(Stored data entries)
↓↓↓
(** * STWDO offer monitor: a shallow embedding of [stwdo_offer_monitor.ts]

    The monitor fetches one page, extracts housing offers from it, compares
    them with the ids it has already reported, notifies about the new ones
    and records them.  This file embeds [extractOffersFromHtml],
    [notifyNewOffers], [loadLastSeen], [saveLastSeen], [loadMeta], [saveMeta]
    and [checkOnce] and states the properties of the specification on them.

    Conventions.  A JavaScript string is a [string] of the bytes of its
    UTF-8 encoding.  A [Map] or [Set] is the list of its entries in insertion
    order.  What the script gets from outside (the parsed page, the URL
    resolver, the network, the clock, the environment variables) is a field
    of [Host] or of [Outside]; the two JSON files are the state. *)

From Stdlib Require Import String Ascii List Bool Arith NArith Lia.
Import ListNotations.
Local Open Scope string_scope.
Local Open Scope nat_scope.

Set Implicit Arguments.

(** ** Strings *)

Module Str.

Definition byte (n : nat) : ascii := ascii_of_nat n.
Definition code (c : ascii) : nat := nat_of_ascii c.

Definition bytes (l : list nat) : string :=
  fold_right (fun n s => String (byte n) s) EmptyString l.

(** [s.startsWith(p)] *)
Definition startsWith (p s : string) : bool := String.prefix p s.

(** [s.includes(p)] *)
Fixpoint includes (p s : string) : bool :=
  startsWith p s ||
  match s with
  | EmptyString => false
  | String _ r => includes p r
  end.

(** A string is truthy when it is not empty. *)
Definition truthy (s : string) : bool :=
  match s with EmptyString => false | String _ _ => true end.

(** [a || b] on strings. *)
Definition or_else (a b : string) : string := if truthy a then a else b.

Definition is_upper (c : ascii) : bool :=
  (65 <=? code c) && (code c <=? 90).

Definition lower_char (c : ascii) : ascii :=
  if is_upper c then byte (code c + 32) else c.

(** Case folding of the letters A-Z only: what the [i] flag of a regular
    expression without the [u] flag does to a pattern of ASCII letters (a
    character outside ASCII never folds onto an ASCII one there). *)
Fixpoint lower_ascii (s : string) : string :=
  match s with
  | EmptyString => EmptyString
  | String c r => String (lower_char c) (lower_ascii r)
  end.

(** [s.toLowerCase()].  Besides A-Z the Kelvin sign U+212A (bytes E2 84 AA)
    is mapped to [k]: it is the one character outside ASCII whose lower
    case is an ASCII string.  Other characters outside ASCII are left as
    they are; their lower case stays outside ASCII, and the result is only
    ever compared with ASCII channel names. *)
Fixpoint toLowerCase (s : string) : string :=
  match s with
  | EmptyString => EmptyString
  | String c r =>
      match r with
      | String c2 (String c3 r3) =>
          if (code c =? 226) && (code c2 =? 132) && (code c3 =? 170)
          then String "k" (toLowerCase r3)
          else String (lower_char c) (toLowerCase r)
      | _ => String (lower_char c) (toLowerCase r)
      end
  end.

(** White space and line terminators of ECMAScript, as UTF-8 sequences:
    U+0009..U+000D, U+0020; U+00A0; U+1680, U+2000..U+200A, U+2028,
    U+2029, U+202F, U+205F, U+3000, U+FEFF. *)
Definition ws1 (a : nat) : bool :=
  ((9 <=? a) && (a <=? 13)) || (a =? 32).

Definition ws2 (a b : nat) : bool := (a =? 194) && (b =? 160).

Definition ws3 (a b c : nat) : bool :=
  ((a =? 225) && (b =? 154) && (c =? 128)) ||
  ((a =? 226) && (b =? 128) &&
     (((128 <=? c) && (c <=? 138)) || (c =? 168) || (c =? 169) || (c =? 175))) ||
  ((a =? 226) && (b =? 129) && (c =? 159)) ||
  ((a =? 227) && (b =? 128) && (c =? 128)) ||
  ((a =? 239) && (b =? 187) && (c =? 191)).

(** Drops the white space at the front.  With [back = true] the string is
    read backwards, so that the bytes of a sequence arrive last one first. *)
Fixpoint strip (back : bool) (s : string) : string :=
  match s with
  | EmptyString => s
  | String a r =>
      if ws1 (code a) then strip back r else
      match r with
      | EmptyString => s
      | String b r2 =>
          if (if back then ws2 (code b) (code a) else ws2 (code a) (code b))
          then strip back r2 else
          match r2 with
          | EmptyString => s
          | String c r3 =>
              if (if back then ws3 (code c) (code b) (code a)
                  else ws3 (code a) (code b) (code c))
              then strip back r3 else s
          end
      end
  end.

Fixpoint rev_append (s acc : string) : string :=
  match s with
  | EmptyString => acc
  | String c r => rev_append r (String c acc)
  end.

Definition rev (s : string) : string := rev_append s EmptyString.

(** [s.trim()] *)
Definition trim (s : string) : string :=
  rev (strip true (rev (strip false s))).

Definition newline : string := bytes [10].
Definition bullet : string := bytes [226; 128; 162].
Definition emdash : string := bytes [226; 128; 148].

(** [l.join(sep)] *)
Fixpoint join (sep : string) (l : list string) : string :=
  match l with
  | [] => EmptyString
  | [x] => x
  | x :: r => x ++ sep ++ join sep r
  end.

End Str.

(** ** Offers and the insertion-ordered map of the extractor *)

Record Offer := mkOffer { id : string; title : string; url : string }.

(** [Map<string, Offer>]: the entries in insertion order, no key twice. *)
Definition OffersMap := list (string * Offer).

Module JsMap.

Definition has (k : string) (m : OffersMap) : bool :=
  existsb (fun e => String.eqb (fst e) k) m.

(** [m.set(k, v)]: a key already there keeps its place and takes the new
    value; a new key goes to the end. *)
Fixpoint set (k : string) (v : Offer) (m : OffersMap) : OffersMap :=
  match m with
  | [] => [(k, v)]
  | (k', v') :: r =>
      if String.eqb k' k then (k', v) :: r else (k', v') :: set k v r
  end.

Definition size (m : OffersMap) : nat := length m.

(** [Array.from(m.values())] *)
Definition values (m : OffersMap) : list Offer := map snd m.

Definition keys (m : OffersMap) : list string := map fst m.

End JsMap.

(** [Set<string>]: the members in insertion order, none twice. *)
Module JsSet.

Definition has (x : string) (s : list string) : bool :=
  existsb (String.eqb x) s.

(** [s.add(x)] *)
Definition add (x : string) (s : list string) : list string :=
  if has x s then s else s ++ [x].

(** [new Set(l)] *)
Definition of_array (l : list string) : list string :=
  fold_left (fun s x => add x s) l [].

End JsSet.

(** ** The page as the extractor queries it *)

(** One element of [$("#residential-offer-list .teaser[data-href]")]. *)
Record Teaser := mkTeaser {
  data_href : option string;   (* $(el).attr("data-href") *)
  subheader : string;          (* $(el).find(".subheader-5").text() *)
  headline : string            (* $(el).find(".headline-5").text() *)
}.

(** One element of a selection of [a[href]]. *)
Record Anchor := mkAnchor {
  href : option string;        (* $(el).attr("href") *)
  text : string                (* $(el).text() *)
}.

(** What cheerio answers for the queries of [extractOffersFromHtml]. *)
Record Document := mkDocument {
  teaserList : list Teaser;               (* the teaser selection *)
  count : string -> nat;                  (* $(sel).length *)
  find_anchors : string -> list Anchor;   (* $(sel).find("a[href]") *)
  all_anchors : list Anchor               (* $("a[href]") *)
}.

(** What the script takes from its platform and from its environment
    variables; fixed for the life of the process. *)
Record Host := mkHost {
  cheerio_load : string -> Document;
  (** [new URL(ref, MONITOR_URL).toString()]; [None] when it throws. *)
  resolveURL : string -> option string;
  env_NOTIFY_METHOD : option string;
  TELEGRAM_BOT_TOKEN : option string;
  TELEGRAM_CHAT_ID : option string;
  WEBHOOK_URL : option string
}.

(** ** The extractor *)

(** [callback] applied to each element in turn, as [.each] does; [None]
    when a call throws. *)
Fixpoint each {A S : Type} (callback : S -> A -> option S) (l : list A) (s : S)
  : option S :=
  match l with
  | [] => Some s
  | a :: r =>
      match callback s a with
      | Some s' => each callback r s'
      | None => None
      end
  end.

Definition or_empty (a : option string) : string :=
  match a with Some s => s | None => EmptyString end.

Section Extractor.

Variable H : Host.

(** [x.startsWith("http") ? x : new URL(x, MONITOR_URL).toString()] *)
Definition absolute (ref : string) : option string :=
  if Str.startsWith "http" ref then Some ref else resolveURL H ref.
↑↑↑
↓↓↓
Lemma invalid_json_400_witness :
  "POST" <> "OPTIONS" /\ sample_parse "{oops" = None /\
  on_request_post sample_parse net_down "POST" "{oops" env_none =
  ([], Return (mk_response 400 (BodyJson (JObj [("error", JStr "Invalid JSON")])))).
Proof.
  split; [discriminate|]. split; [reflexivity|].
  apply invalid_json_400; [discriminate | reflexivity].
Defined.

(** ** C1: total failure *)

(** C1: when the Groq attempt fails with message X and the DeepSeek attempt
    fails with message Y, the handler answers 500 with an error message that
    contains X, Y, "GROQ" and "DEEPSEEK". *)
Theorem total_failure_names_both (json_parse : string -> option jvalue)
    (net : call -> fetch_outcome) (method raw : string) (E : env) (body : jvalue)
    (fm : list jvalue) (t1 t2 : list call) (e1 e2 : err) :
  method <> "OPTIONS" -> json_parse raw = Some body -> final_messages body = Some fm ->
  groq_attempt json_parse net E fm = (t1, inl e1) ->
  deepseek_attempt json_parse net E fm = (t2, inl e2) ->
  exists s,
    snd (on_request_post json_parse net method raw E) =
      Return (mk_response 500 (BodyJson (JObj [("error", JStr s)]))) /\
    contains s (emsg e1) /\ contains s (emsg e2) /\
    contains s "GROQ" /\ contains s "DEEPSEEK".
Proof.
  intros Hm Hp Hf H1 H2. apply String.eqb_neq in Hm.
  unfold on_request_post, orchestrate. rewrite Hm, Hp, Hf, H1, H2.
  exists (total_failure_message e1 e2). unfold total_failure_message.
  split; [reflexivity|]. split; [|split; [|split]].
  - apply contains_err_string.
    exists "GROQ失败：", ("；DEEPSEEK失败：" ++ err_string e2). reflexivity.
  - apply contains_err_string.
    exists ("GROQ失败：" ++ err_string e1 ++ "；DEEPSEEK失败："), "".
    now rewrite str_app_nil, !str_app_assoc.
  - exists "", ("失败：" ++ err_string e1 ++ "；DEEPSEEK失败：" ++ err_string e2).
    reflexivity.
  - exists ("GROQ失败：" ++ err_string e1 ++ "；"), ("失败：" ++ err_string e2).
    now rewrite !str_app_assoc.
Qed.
↑↑↑
↓↓↓
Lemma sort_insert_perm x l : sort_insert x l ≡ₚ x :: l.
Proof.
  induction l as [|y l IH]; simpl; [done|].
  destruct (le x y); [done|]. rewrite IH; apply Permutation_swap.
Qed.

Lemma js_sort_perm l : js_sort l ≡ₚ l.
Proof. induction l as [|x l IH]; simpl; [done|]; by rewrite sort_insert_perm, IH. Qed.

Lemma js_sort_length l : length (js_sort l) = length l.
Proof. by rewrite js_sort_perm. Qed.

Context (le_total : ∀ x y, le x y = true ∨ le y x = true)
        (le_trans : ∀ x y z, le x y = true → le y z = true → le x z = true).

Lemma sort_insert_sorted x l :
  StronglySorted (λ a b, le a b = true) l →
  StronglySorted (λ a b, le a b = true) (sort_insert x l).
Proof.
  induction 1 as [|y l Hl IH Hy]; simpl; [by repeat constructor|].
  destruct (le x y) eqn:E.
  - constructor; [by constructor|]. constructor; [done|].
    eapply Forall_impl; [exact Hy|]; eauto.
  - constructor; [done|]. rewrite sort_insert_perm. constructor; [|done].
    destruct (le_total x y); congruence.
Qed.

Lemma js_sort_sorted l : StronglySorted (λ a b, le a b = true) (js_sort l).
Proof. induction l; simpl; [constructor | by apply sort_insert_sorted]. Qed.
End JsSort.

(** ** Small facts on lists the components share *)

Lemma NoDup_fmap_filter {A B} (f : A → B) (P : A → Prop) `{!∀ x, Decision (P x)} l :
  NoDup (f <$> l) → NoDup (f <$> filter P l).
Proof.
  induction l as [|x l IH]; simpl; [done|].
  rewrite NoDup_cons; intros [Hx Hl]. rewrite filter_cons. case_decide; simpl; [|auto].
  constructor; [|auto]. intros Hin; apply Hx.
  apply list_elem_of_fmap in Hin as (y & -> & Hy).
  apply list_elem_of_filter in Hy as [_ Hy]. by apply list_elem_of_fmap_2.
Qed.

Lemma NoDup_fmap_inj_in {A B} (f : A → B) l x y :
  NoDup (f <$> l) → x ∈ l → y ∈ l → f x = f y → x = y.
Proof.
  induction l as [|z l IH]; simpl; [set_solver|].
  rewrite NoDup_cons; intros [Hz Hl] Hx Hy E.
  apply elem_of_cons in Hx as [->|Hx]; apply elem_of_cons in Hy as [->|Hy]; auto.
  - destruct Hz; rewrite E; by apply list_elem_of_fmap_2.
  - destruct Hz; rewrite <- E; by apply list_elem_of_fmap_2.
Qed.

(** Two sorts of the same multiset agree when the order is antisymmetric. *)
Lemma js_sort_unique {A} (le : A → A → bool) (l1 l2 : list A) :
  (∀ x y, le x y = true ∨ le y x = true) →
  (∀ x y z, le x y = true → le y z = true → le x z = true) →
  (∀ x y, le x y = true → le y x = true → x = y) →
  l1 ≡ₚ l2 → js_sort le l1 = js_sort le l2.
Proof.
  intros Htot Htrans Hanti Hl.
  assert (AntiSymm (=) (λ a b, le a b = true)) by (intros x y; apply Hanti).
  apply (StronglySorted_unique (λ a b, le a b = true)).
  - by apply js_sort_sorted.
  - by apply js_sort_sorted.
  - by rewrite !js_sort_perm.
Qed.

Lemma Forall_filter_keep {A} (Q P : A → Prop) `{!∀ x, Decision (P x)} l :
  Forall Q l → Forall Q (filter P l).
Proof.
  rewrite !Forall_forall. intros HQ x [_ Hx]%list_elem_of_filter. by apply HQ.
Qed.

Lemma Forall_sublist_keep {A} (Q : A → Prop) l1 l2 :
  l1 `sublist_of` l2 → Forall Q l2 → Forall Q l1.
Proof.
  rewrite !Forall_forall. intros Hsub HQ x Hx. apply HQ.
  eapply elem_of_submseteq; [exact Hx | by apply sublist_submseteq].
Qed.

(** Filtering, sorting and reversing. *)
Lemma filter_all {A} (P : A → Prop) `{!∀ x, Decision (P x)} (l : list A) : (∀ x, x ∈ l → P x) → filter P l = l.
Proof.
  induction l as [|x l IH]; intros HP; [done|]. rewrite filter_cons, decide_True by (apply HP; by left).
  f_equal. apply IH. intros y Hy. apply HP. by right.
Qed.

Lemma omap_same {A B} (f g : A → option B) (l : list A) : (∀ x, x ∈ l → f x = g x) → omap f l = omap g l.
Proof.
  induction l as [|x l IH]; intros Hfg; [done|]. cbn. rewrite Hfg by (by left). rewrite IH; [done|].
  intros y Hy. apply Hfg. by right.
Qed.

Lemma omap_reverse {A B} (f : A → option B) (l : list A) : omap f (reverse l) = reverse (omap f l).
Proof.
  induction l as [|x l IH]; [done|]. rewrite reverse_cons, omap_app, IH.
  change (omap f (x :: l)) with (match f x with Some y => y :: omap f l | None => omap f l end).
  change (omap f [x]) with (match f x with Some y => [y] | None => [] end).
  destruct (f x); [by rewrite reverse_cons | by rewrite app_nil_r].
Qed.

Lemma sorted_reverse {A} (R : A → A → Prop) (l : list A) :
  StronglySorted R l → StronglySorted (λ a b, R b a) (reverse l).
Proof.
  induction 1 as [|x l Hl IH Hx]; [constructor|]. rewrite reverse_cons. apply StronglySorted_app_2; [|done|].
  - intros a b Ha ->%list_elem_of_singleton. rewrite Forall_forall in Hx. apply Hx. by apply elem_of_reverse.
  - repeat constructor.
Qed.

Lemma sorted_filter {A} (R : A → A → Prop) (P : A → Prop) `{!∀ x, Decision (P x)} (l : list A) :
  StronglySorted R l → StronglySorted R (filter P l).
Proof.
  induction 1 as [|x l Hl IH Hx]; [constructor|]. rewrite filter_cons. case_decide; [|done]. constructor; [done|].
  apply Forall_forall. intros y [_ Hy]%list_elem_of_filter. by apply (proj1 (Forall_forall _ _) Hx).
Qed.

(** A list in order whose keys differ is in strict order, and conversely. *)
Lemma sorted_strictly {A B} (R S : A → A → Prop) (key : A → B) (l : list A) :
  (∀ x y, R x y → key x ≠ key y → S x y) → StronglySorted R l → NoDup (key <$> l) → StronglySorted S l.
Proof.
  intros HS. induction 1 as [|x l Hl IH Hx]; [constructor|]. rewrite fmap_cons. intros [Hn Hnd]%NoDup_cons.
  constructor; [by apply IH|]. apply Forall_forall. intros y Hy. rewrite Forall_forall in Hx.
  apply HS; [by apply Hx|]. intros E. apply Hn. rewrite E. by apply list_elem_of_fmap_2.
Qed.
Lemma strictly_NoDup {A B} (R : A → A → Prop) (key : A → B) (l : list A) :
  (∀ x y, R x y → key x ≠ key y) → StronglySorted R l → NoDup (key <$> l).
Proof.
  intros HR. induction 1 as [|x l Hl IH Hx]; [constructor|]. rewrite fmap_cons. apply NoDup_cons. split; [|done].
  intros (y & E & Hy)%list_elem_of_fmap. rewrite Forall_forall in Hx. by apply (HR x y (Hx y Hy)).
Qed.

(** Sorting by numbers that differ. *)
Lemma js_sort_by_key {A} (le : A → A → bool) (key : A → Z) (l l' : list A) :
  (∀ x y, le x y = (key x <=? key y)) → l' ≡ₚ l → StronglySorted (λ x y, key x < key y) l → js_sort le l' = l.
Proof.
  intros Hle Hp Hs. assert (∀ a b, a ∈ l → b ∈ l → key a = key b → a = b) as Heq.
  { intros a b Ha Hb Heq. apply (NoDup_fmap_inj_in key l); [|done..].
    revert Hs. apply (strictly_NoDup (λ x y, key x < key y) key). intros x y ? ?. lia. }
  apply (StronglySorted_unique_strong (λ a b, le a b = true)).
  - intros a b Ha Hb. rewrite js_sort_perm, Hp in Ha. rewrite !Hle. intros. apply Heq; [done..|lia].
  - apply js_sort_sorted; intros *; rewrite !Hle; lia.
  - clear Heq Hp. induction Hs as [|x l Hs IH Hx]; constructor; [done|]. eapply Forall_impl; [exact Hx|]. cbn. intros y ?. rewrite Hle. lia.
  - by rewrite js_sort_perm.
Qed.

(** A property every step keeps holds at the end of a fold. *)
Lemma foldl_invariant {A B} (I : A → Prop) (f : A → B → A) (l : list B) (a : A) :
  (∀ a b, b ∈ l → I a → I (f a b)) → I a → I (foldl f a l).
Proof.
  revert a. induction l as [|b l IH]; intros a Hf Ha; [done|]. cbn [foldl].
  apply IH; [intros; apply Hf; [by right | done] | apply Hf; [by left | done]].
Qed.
↑↑↑
TASK DETAILS – From the records above, copy each line that contains the word "fails".

OUTPUT OF THE EXERCISE –
(** C1: when the Groq attempt fails with message X and the DeepSeek attempt
    fails with message Y, the handler answers 500 with an error message that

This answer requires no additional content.